Items from a dataset:
=-=-=

(** C4. assigning the capacity.  With enough fuel for the loop, a positive
    new capacity keeps the newest entries that fit and drops the older ones,
    in the order they had; capacity 0 drops nothing.  A cache holding A, B, C
    in that order under capacity 3 holds only C once the capacity is 1. *)
Theorem maxSize_setter_semantics fuel (newCapacity : Z) self :
  NoDup (keys self) -> (length (entries self) < fuel)%nat ->
  (0 < newCapacity ->
     maxSize_setter fuel newCapacity self
     = Some (Return tt,
             Obj (drop (length (entries self) - Z.to_nat newCapacity) (entries self))
                 (Some newCapacity))
     /\ Z.of_nat (length (drop (length (entries self) - Z.to_nat newCapacity)
                               (entries self))) <= newCapacity)
  /\ (newCapacity = 0 ->
       maxSize_setter fuel newCapacity self = Some (Return tt, Obj (entries self) (Some 0)))
  /\ (forall (A B C : KT) (vA vB vC : VT), A <> B -> A <> C -> B <> C ->
       update [(A, vA); (B, vB); (C, vC)] (snd (new 3 []))
       = (Return tt, Obj [(A, vA); (B, vB); (C, vC)] (Some 3))
       /\ maxSize_setter 4 1 (Obj [(A, vA); (B, vB); (C, vC)] (Some 3))
          = Some (Return tt, Obj [(C, vC)] (Some 1))).
Proof.
  intros Hnd Hfuel. split; [|split].
  - intros Hpos. rewrite maxSize_setter_run by done.
    rewrite bool_decide_true by lia. split; [done|]. rewrite length_drop. lia.
  - intros ->. by rewrite maxSize_setter_run.
  - intros A B C vA vB vC HAB HAC HBC. split; [by apply fill_three_run|].
    rewrite maxSize_setter_run; [done| |simpl; lia].
    by apply three_keys_NoDup.
Qed.

(** C3. recency order.  A [get] that finds its key and every [set] leave
    that key last in iteration order.  Hence, over any run of [get] and [set]
    calls, a key [a] accessed after the last access to a key [b] comes after
    [b] whenever both are still present.  With capacity 2, storing A then B,
    reading A and storing C evicts B and keeps A and C. *)
Theorem recency_order self c :
  _maxSize self = Some c -> NoDup (keys self) ->
  (forall key v, assoc key (entries self) = Some v ->
      last (keys (after (__getitem__ key) self)) = Some key)
  /\ (forall key value, last (keys (after (__setitem__ key value) self)) = Some key)
  /\ (forall (earlier later : list access) (x : access) (a b : KT),
        touched x = a -> a <> b -> Forall (fun y => touched y <> b) later ->
        let final := perform_all (earlier ++ x :: later) self in
        a ∈ keys final -> b ∈ keys final -> precedes b a (keys final))
  /\ (forall (A B C : KT) (vA vB vC : VT), A <> B -> A <> C -> B <> C ->
        let final :=
          perform_all [Set_ A vA; Set_ B vB; Get A; Set_ C vC] (snd (new 2 [])) in
        entries final = [(A, vA); (C, vC)] /\ B ∉ keys final).
Proof.
  intros Hc Hnd. split; [|split; [|split]].
  - intros key v Hv. unfold after, keys. rewrite (getitem_run_present _ v) by done.
    simpl. by rewrite fmap_last, stored_last.
  - intros key value. unfold after, keys. rewrite (setitem_run _ _ _ c) by done.
    simpl. by rewrite fmap_last, trimmed_stored_last.
  - intros earlier later x a b Hx Hab Hlater final. subst final a.
    unfold perform_all. rewrite fold_left_app. simpl.
    fold (perform_all earlier self).
    destruct (perform_all_keeps earlier self c Hc Hnd) as [Hc1 Hnd1].
    destruct (perform_keeps x _ c Hc1 Hnd1) as [Hc2 Hnd2].
    apply (perform_all_order later _ c); [done|done|done| |done].
    by apply (perform_touched _ _ c).
  - intros A B C vA vB vC HAB HAC HBC final.
    assert (entries final = [(A, vA); (C, vC)]) as Hfinal.
    { unfold final. by rewrite read_refresh_run. }
    split; [done|]. unfold keys. rewrite Hfinal. simpl.
    rewrite !not_elem_of_cons. repeat split; (congruence || apply not_elem_of_nil).
Qed.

=-=-=

▸ PROBLEM STATEMENT:
Whenever a line of the data above includes the word "newCapacity", copy that line.

▸ ANSWER BOX:
Theorem maxSize_setter_semantics fuel (newCapacity : Z) self :
  (0 < newCapacity ->
     maxSize_setter fuel newCapacity self
             Obj (drop (length (entries self) - Z.to_nat newCapacity) (entries self))
                 (Some newCapacity))
     /\ Z.of_nat (length (drop (length (entries self) - Z.to_nat newCapacity)
                               (entries self))) <= newCapacity)
  /\ (newCapacity = 0 ->
       maxSize_setter fuel newCapacity self = Some (Return tt, Obj (entries self) (Some 0)))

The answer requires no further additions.